# Data extracts
Segment Open

(** * Road density near streams: a model of the analysis tool

    The development follows the two source files of the tool:
    - [MapSession.py]: the map session and its [get_map_scale];
    - [roaddensity.py]: the class [CalculateRoadDensityNearStreamsTool].

    Numbers that are [float] in the Python code are modelled by exact
    rationals ([Q]): every binary64 value is a rational, and the model
    leaves rounding, infinities and NaN out.  A missing value (pandas'
    NaN after a pivot or an outer merge) is [None] until [fillna]. *)

From Stdlib Require Import ZArith QArith Qround Qabs Lia List Bool Ascii.
From stdpp Require Import gmap strings pretty sorting.

Import ListNotations.

(** ** MapSession.py *)

Module MapSession.

Local Open Scope Z_scope.

(** [int(x)] on a float: truncation toward zero. *)
Definition py_int (x : Q) : Z := Z.quot (Qnum x) (Zpos (Qden x)).

(** [str(n)] on an integer: decimal digits, with a leading minus sign. *)
Definition py_str (n : Z) : string := pretty n.

(** [len(s)] on a string. *)
Definition py_len (s : string) : nat := String.length s.

(** [math.ceil(x)]. *)
Definition py_ceil (x : Q) : Z := Qceiling x.

(** The dictionary literal of [get_map_scale]. *)
Definition scaleround : gmap nat Z :=
  list_to_map [(9%nat, 1000000); (8%nat, 250000); (7%nat, 100000);
               (6%nat, 5000); (5%nat, 2500); (4%nat, 250); (3%nat, 25);
               (2%nat, 5); (1%nat, 1)].

(** [get_map_scale]: [None] stands for the [KeyError] of [scaleround[clen]]. *)
Definition get_map_scale (current_scale : Q) : option Z :=
  let clen := py_len (py_str (py_int current_scale)) in
  match scaleround !! clen with
  | Some r => Some (py_ceil (current_scale / inject_Z r) * r)
  | None => None
  end.

(** The table [r] of the digit counts, as a function. *)
Definition r_of_digits (n : nat) : option Z :=
  match n with
  | 1%nat => Some 1 | 2%nat => Some 5 | 3%nat => Some 25 | 4%nat => Some 250
  | 5%nat => Some 2500 | 6%nat => Some 5000 | 7%nat => Some 100000
  | 8%nat => Some 250000 | 9%nat => Some 1000000
  | _ => None
  end.

(** A non-negative integer [z] is written with [n] decimal digits. *)
Definition has_digits (z : Z) (n : nat) : Prop :=
  (1 <= n)%nat /\ 0 <= z < 10 ^ Z.of_nat n /\ (n = 1%nat \/ 10 ^ (Z.of_nat n - 1) <= z).

End MapSession.

(** ** roaddensity.py *)

Module RoadDensity.

(** *** The GIS platform: tables, feature classes, workspaces *)

(** A workspace path, kept as its list of components: [os.path.join a b]
    adds a component and [os.path.split] takes the last one off. *)
Definition path := list string.

Definition os_path_join (a : path) (b : string) : path := a ++ [b].

Definition os_path_split (p : path) : path * string :=
  (removelast p, List.last p ""%string).

(** The geometry engine of the platform, taken as an interface. *)
Class Geometry := {
  geom : Type;
  extent : Type;
  (** the INTERSECT relationship of a selection by location *)
  geom_intersects : geom -> geom -> bool;
  (** the buffer of a set of shapes by a linear distance (both sides,
      round ends), dissolved into one shape *)
  geom_buffer : string -> list geom -> geom;
  (** the overlay of two shapes at the cluster tolerance, [None] when
      they have no common part *)
  geom_intersect : string -> geom -> geom -> option geom;
  geom_length : geom -> Q;
  geom_area : geom -> Q;
  (** the extent of the shapes of a layer *)
  geom_extent : list geom -> extent;
  (** the scale a data frame takes when its extent is set *)
  extent_scale : extent -> Q
}.
Definition missing_loaded : ann_state :=
  mkAnnState [("Z", list_to_map [("id", JStr "Z");
                                 ("reply_relation", JStr "x")])]
             {["Z"]} [].

(** The chain with B annotated as well as C. *)
Definition both_annotations : source :=
  Decoded (JList [ annotate "C" "a"; annotate "B" "s" ]).

Definition both_loaded : ann_state :=
  mkAnnState [("C", chain_annotation_record);
              ("B", list_to_map [("id", JStr "B");
                                 ("reply_relation", JStr "s")])]
             {["B"; "C"]} [].

Definition whole_chain_graph : DiGraph :=
  mkDiGraph (list_to_map [ ("A", bare_node); ("B", bare_node);
                           ("C", bare_node) ])
            (list_to_map
               [ (("A", "B"), {["relation" := JStr "support"]});
                 (("B", "C"), {["relation" := JStr "attack"]}) ]).

(** An annotation of C whose relation code is a list. *)
Definition list_code_annotations : source :=
  Decoded (JList [ obj [("id", JStr "C");
                        ("reply_relation", JList [JStr "a"])] ]).

(** * Properties *)

Section Properties.

Local Open Scope list_scope.

Variable container_str : json → string.

Local Abbreviation str := (py_str container_str).
Local Abbreviation parent := (parent_id_of container_str).
Local Abbreviation corpus_parent := (corpus_parent container_str).
Local Abbreviation edge_into := (edge_into container_str).
Local Abbreviation bind_target := (bind_target container_str).
Local Abbreviation relabel := (relabel container_str).
Local Abbreviation edge_found := (edge_found container_str).
Local Abbreviation applies := (applies container_str).
Local Abbreviation misses := (misses container_str).
Local Abbreviation reply_edge := (reply_edge container_str).
Local Abbreviation yields_no_ids := (yields_no_ids container_str).
Local Abbreviation replies_to := (replies_to container_str).
Local Abbreviation edge_label := (edge_label container_str).
Local Abbreviation text_of := (text_of container_str).
Local Abbreviation no_reply_cycle := (no_reply_cycle container_str).
Local Abbreviation chain_ends := (chain_ends container_str).

(** ** Iteration orders *)

Lemma elem_of_set_iter (O : set_order) (X : gset string) (x : string) :
  x ∈ set_iter O X ↔ x ∈ X.
Proof. rewrite (set_iter_perm O X). apply elem_of_elements. Qed.

Lemma NoDup_set_iter (O : set_order) (X : gset string) : NoDup (set_iter O X).
Proof. rewrite (set_iter_perm O X). apply NoDup_elements. Qed.
(** * go-l2tp: the configuration loader and the L2TP context registry

    A shallow embedding of two Go sources:
    - the TOML configuration loader ([toBytes], [newSessionConfig],
      [newTunnelConfig], [loadTunnels], [LoadFile], [LoadString]);
    - the L2TP context ([NewContext], the three tunnel factories, the event
      handler list, [Close], [allocTid], [allocSid], [allocCallSerial]).

    Go values are modelled as follows.
    - [uint32], [int64], [time.Duration] and the enum-like integer types are
      [Z]; a conversion that truncates is written with [mod].
    - A Go [error] made by [fmt.Errorf] is kept unformatted: the format string
      of the call site, verbatim, and the list of its arguments.
    - A Go map that the code only looks up, inserts into and deletes from is a
      [gmap].  A map the code ranges over has no fixed order in Go: the order
      of one run is an explicit part of the input.
    - A pointer to a [TunnelConfig] is a location in a store of structs. *)

From Stdlib Require Import ZArith List Lia.
From stdpp Require Import gmap strings list fin_maps.

Set Warnings "-register-all".

Local Open Scope string_scope.
Local Open Scope list_scope.
Local Open Scope Z_scope.

(** ** Dynamically typed values of a decoded TOML tree

    go-toml's [Tree.ToMap] yields [map[string]interface{}] whose values are
    [bool], [int64], [uint64], [float64], [string], [[]interface{}], nested
    maps, and a few other types (dates, arrays of tables).  The entries of a
    [VMap] are listed in the order in which this run's [range] visits them. *)
Inductive Value : Type :=
| VBool (b : bool)
| VInt64 (n : Z)
| VUint64 (n : Z)
| VFloat64 (bits : Z)
| VString (s : string)
| VArray (elems : list Value)
| VMap (entries : list (string * Value))
| VOther (typ : string).

(** ** Errors and results *)

(** [fmt.Errorf(format, args...)], unformatted. *)
Inductive error : Type :=
| Errorf (format : string) (args : list fmtArg)
with fmtArg : Type :=
| ArgString (s : string)
| ArgInt (n : Z)
| ArgValue (v : Value)
| ArgError (e : error).

(** What a Go call that returns [(value, error)] gives back. *)
Inductive result (A : Type) : Type :=
| Ok (a : A)
| Err (e : error).
Arguments Ok {A} a.
Arguments Err {A} e.

Definition is_Err {A} (r : result A) : Prop :=
  match r with Err _ => True | _ => False end.

Definition is_Ok {A} (r : result A) : Prop :=
  match r with Ok _ => True | _ => False end.

(** [r, err = f(v)] followed by [if err != nil { return ... }]. *)
Definition andThen {A B} (r : result A) (k : A -> result B) : result B :=
  match r with
  | Ok a => k a
  | Err e => Err e
  end.

(** [fmt.Errorf(format, ..., err)] around a failing call. *)
Definition wrapErr {A} (w : error -> error) (r : result A) : result A :=
  match r with
  | Ok a => Ok a
  | Err e => Err (w e)
  end.

(** The string [k] occurs as a string argument somewhere in the error [e],
    that is, the formatted message prints [k] through one of its verbs. *)
Fixpoint names (k : string) (e : error) : Prop :=
  match e with
  | Errorf _ args =>
      (fix any (l : list fmtArg) : Prop :=
         match l with
         | [] => False
         | ArgString s :: l' => s = k \/ any l'
         | ArgError e' :: l' => names k e' \/ any l'
         | _ :: l' => any l'
         end) args
  end.

(** [m[k]] on the entries of a decoded TOML table. *)
Fixpoint lookup_key (k : string) (entries : list (string * Value)) : option Value :=
  match entries with
  | [] => None
  | (k', v) :: rest => if String.eqb k k' then Some v else lookup_key k rest
  end.

(** ** Constants *)

(** [ProtocolVersion2] and [ProtocolVersion3] (nll2tp: 2 and 3). *)
Definition ProtocolVersion2 : Z := 2.
Definition ProtocolVersion3 : Z := 3.

(** The enum constants whose declarations are outside the translated sources.
    Only their identity matters to the code below. *)
Record Consts : Type := {
  EncapTypeUDP : Z;
  EncapTypeIP : Z;
  PseudowireTypePPP : Z;
  PseudowireTypeEth : Z;
  L2SpecTypeNone : Z;
  L2SpecTypeDefault : Z
}.

(** * The configuration loader *)
Module Config.

(** [SessionConfig]; [Cookie] and [PeerCookie] are byte slices, a byte being
    a [Z] in [0, 256). *)
Record SessionConfig : Type := {
  SessionID : Z;
  PeerSessionID : Z;
  Pseudowire : Z;
  SeqNum : bool;
  ReorderTimeout : Z;
  Cookie : list Z;
  PeerCookie : list Z;
  InterfaceName : string;
  L2SpecType : Z
}.

(** [TunnelConfig], as the loader declares it. *)
Record TunnelConfig : Type := {
  Local : string;
  Peer : string;
  Encap : Z;
  Version : Z;
  TunnelID : Z;
  PeerTunnelID : Z;
  Sessions : gmap string SessionConfig
}.

Record Config : Type := {
  cm : list (string * Value);
  tunnels : gmap string TunnelConfig
}.

(** [SessionConfig{}] *)
Definition SessionConfig_zero : SessionConfig :=
  {| SessionID := 0; PeerSessionID := 0; Pseudowire := 0; SeqNum := false;
     ReorderTimeout := 0; Cookie := []; PeerCookie := []; InterfaceName := "";
     L2SpecType := 0 |}.

(** [TunnelConfig{Sessions: make(map[string]*SessionConfig)}] *)
Definition TunnelConfig_zero : TunnelConfig :=
  {| Local := ""; Peer := ""; Encap := 0; Version := 0; TunnelID := 0;
     PeerTunnelID := 0; Sessions := ∅ |}.
(** * Workout store and workout handler: a shallow embedding

    The Go sources embedded here are the Postgres workout store
    (CreateWorkout, GetWorkoutByID, UpdateWorkout) and the HTTP handlers of
    internal/api/workout_handler.go.  The database is modelled as two tables
    of rows, a pair of identity sequences and one transaction slot; every
    call into database/sql whose error the Go code receives (Begin,
    QueryRow(...).Scan, Query, rows.Scan, Exec, RowsAffected, Commit) may be
    made to fail by a fault script carried in the state.  Two more choices
    of the engine are carried there: the order it gives to rows that
    ORDER BY leaves tied, and the fetch fault that makes rows.Next end a
    result set early. *)

From Stdlib Require Import ZArith List String Bool Lia.
From Stdlib Require Import Sorting.Sorted Sorting.Permutation.
Import ListNotations.
Local Open Scope Z_scope.

(** ** Data model (package store) *)

(** A float64 is only stored and read back, never computed with: it is kept
    as its IEEE-754 binary64 bit pattern. *)
Definition float64 := Z.

(** type WorkoutEntry struct.  The Go field is called ID; it is EntryID here
    because Workout has a field of the same name. *)
Record WorkoutEntry := mkWorkoutEntry {
  EntryID : Z;
  ExerciseName : string;
  Sets : Z;
  Reps : option Z;
  DurationSeconds : option Z;
  Weight : option float64;
  Notes : string;
  OrderIndex : Z
}.
Lemma word_range (bs : list byte) : 0 <= le_value (take 4 bs) < 2 ^ 32.
Proof.
  pose proof (le_value_range (take 4 bs)) as H.
  assert (Hl : (length (take 4 bs) <= 4)%nat) by (rewrite length_take; lia).
  assert (256 ^ Z.of_nat (length (take 4 bs)) <= 256 ^ 4)
    by (apply Z.pow_le_mono_r; lia).
  change (256 ^ 4) with (2 ^ 32) in *. lia.
Qed.

Lemma getUint32_in_range m view bs off :
  m !! view = Some bs -> 0 <= off -> off + 4 <= Z.of_nat (length bs) ->
  getUint32 m view off = inr (le_value (take 4 (drop (Z.to_nat off) bs))).
Proof.
  intros Hm H0 H4. unfold getUint32. rewrite Hm.
  destruct (Z.ltb_spec off 0); [lia |].
  destruct (Z.ltb_spec (Z.of_nat (length bs)) (off + 4)); [lia | reflexivity].
Qed.

Lemma load_W_in_range m view bs :
  m !! view = Some bs ->
  forall n i off W,
    0 <= off -> off + 4 * Z.of_nat n <= Z.of_nat (length bs) ->
    (i + n = length W)%nat ->
    load_W n i off m view W = (take i W ++ words_at bs off n, None).
Proof.
  intros Hm. induction n as [| n IH]; intros i off W H0 Hlen Hi.
  - simpl. rewrite app_nil_r, take_ge by lia. reflexivity.
  - simpl load_W. rewrite (getUint32_in_range m view bs off Hm) by lia.
    rewrite IH by (rewrite ?length_insert; lia).
    rewrite to_uint32_small by apply word_range.
    simpl words_at.
    rewrite (take_S_r _ i (le_value (take 4 (drop (Z.to_nat off) bs))))
      by (apply list_lookup_insert_eq; lia).
    rewrite take_insert_ge by lia. now rewrite <- app_assoc.
Qed.
(** * WebLLM chat kernel: federation container, model session and magics

    A shallow embedding of [src/federation.ts], the Module Federation
    container of [@wiki3-ai/webllm-chat-kernel] with the two kernel
    classes it defines, and of [src/models.ts].

    - JavaScript strings are [string]s whose characters are code units
      in the range U+0000..U+00FF.
    - Module-level variables, object fields and the host's output
      channels are fields of explicit state records; functions that
      read or write them, or that may throw, live in the monad [M].
    - [async] functions are run to completion: an [await] is a
      sequencing point, a rejected promise is a thrown value. *)

From Stdlib Require Import List String Ascii Bool Arith Lia.
From Stdlib Require Import DecimalString.
Import ListNotations.
Local Open Scope list_scope.
Local Open Scope string_scope.

(* ================================================================= *)
(** ** JavaScript strings *)

Module JsString.

(** A line feed and a double quote, written by character code. *)
Definition lf : string := String "010"%char EmptyString.
Definition dq : string := String "034"%char EmptyString.

(** [WhiteSpace] and [LineTerminator] code units below U+0100: the
    characters removed by [String.prototype.trim] and matched by the
    regular-expression class [\s]. *)
Definition isWhiteSpace (c : ascii) : bool :=
  let n := nat_of_ascii c in
  (Nat.eqb n 9 || Nat.eqb n 10 || Nat.eqb n 11 || Nat.eqb n 12
   || Nat.eqb n 13 || Nat.eqb n 32 || Nat.eqb n 160)%bool.

Fixpoint trimStart (s : string) : string :=
  match s with
  | EmptyString => EmptyString
  | String c s' => if isWhiteSpace c then trimStart s' else s
  end.

Fixpoint trimEnd (s : string) : string :=
  match s with
  | EmptyString => EmptyString
  | String c s' =>
      match trimEnd s' with
      | EmptyString => if isWhiteSpace c then EmptyString else String c EmptyString
      | t => String c t
      end
  end.

(** [s.trim()] *)
Definition trim (s : string) : string := trimEnd (trimStart s).

(** [s.startsWith(p)], returning what follows the prefix. *)
Fixpoint stripPrefix (p s : string) : option string :=
  match p, s with
  | EmptyString, _ => Some s
  | String a p', String b s' => if Ascii.eqb a b then stripPrefix p' s' else None
  | String _ _, EmptyString => None
  end.

(** [hay.includes(needle)] *)
Fixpoint includes (needle hay : string) : bool :=
  match stripPrefix needle hay with
  | Some _ => true
  | None => match hay with
            | EmptyString => false
            | String _ hay' => includes needle hay'
            end
  end.

Fixpoint allNonWhiteSpace (s : string) : bool :=
  match s with
  | EmptyString => true
  | String c s' => negb (isWhiteSpace c) && allNonWhiteSpace s'
  end.

(** A match of [\S+] against the whole of [s]. *)
Definition isToken (s : string) : bool :=
  match s with
  | EmptyString => false
  | String _ _ => allNonWhiteSpace s
  end.

(** A match of [\s+] at the start of [s] (greedy), returning the rest. *)
Definition skipWhiteSpace1 (s : string) : option string :=
  match s with
  | String c s' => if isWhiteSpace c then Some (trimStart s') else None
  | EmptyString => None
  end.

(** [arr.join(sep)] *)
Definition join (sep : string) (l : list string) : string := String.concat sep l.

(** Decimal rendering of a length, as in a template literal. *)
Definition ofNat (n : nat) : string := NilZero.string_of_uint (Nat.to_uint n).

End JsString.

(* ================================================================= *)
(** ** Thrown values and the state-and-exception monad *)

(** A thrown value, seen through the two observations the code makes
    of it: its [message] property, if it has one, and [String(err)]. *)
Record Thrown : Type := mkThrown {
  thrown_message : option string;
  thrown_string : string
}.

(** [new Error(msg)] *)
Definition Error (msg : string) : Thrown :=
  {| thrown_message := Some msg; thrown_string := "Error: " ++ msg |}.

(** [new TypeError(msg)], raised by the language itself. *)
Definition TypeError (msg : string) : Thrown :=
  {| thrown_message := Some msg; thrown_string := "TypeError: " ++ msg |}.

Inductive Outcome (A : Type) : Type :=
| Returned (a : A)
| Threw (e : Thrown).
Arguments Returned {A} a.
Arguments Threw {A} e.

(** A computation over a store [S]: writes made before a throw stay. *)
Definition M (S A : Type) : Type := S -> Outcome A * S.

Definition ret {S A} (a : A) : M S A := fun s => (Returned a, s).

Definition bind {S A B} (m : M S A) (k : A -> M S B) : M S B :=
  fun s => match m s with
           | (Returned a, s') => k a s'
           | (Threw e, s') => (Threw e, s')
           end.

Definition throw {S A} (e : Thrown) : M S A := fun s => (Threw e, s).

Definition getState {S} : M S S := fun s => (Returned s, s).

Definition modify {S} (f : S -> S) : M S unit := fun s => (Returned tt, f s).

(** [try { body } catch (err) { handler }] *)
Definition tryCatch {S A} (body : M S A) (handler : Thrown -> M S A) : M S A :=
  fun s => match body s with
           | (Returned a, s') => (Returned a, s')
           | (Threw e, s') => handler e s'
           end.

(** [P] holds of the store after [m] whenever it held before,
    whether [m] returns or throws. *)
Definition preserves {S A} (P : S -> Prop) (m : M S A) : Prop :=
  forall s, P s -> P (snd (m s)).

Declare Scope js_scope.
Delimit Scope js_scope with js.
Notation "x <- c1 ;; c2" := (bind c1 (fun x => c2))
  (at level 100, c1 at next level, right associativity) : js_scope.
Notation "c1 ;; c2" := (bind c1 (fun _ => c2))
  (at level 100, right associativity) : js_scope.
Local Open Scope js_scope.

(* ================================================================= *)
(** ** JavaScript values handed over by the host *)

(** The values a shared-scope factory can produce, as far as
    [importShared] and the plugin thunk inspect them.
    - [VObject]: an ordinary object (a module's exports), with its own
      properties in enumeration order; its [then] is not callable.
    - [VFunction]: [typeof v === "function"]; [call] is what a call
      without arguments does, [constructible] tells a class or
      [function] from an arrow function.
    - [VPromise]: a promise (or any thenable) and how it settles. *)
#[warnings="-register-all"]
Inductive jsval : Type :=
| VUndefined
| VNull
| VBool (b : bool)
| VString (s : string)
| VObject (props : list (string * jsval))
| VFunction (constructible : bool) (call : Outcome jsval)
| VPromise (settles : Outcome jsval).

Module Js.

(** [ToBoolean(v)] *)
Definition truthy (v : jsval) : bool :=
  match v with
  | VUndefined | VNull => false
  | VBool b => b
  | VString s => negb (String.eqb s "")
  | VObject _ | VFunction _ _ | VPromise _ => true
  end.

(** [typeof v === "function"] *)
Definition isFunction (v : jsval) : bool :=
  match v with VFunction _ _ => true | _ => false end.

(** [v && typeof v.then === "function"] *)
Definition isThenable (v : jsval) : bool :=
  match v with VPromise _ => true | _ => false end.

(** [await v]: a thenable is followed until it settles with a value
    that is not a thenable; anything else is its own result. *)
Fixpoint await (v : jsval) : Outcome jsval :=
  match v with
  | VPromise (Returned v') => await v'
  | VPromise (Threw e) => Threw e
  | _ => Returned v
  end.

(** [v()] *)
Definition call (v : jsval) : Outcome jsval :=
  match v with
  | VFunction _ r => r
  | _ => Threw (TypeError "result is not a function")
  end.

Fixpoint lookup {A} (k : string) (props : list (string * A)) : option A :=
  match props with
  | [] => None
  | (k', a) :: rest => if String.eqb k k' then Some a else lookup k rest
  end.

(** [v.k], also as [const { k } = v]: reading a property of [null] or
    [undefined] throws, a missing property is [undefined]. *)
Definition getProp (v : jsval) (k : string) : Outcome jsval :=
  match v with
  | VUndefined | VNull =>
      Threw (TypeError ("Cannot read property '" ++ k ++ "'"))
  | VObject props =>
      match lookup k props with Some x => Returned x | None => Returned VUndefined end
  | _ => Returned VUndefined
  end.

(** What [class C extends v] accepts: a constructor or [null]. *)
Definition isSuperclass (v : jsval) : bool :=
  match v with
  | VNull => true
  | VFunction constructible _ => constructible
  | _ => false
  end.

End Js.

(** Lifting of an outcome that needs no store. *)
Definition liftOutcome {S A} (o : Outcome A) : M S A := fun s => (o, s).

(* ================================================================= *)
(** ** The Module Federation container *)

Module Federation.

(** One entry of a version table: [get] is what calling the factory
    does, or [None] when [version?.get] is not a function. *)
Record Version : Type := mkVersion { version_get : option (Outcome jsval) }.

(** package name -> version string -> entry, both in the order of
    [Object.keys]. *)
Definition Versions : Type := list (string * Version).
Definition Scope : Type := list (string * Versions).

Record State : Type := mkState {
  sharedScope : option Scope;                  (* [let sharedScope: any = null] *)
  webpack_share_scopes_default : option Scope  (* [window.__webpack_share_scopes__.default] *)
}.

Definition tag : string := "[webllm-chat-kernel]".

(** [Object.keys(sharedScope)] inside a template literal. *)
Definition keys {A} (o : list (string * A)) : list string := map fst o.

Segment Closed

# Try it
Output the lines above exactly, but only those between the line holding "(** [int(x)] on" and the line holding "Definition os_path_split (p", inclusive.

# Result for this task
(** [int(x)] on a float: truncation toward zero. *)
Definition py_int (x : Q) : Z := Z.quot (Qnum x) (Zpos (Qden x)).

(** [str(n)] on an integer: decimal digits, with a leading minus sign. *)
Definition py_str (n : Z) : string := pretty n.

(** [len(s)] on a string. *)
Definition py_len (s : string) : nat := String.length s.

(** [math.ceil(x)]. *)
Definition py_ceil (x : Q) : Z := Qceiling x.

(** The dictionary literal of [get_map_scale]. *)
Definition scaleround : gmap nat Z :=
  list_to_map [(9%nat, 1000000); (8%nat, 250000); (7%nat, 100000);
               (6%nat, 5000); (5%nat, 2500); (4%nat, 250); (3%nat, 25);
               (2%nat, 5); (1%nat, 1)].

(** [get_map_scale]: [None] stands for the [KeyError] of [scaleround[clen]]. *)
Definition get_map_scale (current_scale : Q) : option Z :=
  let clen := py_len (py_str (py_int current_scale)) in
  match scaleround !! clen with
  | Some r => Some (py_ceil (current_scale / inject_Z r) * r)
  | None => None
  end.

(** The table [r] of the digit counts, as a function. *)
Definition r_of_digits (n : nat) : option Z :=
  match n with
  | 1%nat => Some 1 | 2%nat => Some 5 | 3%nat => Some 25 | 4%nat => Some 250
  | 5%nat => Some 2500 | 6%nat => Some 5000 | 7%nat => Some 100000
  | 8%nat => Some 250000 | 9%nat => Some 1000000
  | _ => None
  end.

(** A non-negative integer [z] is written with [n] decimal digits. *)
Definition has_digits (z : Z) (n : nat) : Prop :=
  (1 <= n)%nat /\ 0 <= z < 10 ^ Z.of_nat n /\ (n = 1%nat \/ 10 ^ (Z.of_nat n - 1) <= z).

End MapSession.

(** ** roaddensity.py *)

Module RoadDensity.

(** *** The GIS platform: tables, feature classes, workspaces *)

(** A workspace path, kept as its list of components: [os.path.join a b]
    adds a component and [os.path.split] takes the last one off. *)
Definition path := list string.

Definition os_path_join (a : path) (b : string) : path := a ++ [b].

Definition os_path_split (p : path) : path * string :=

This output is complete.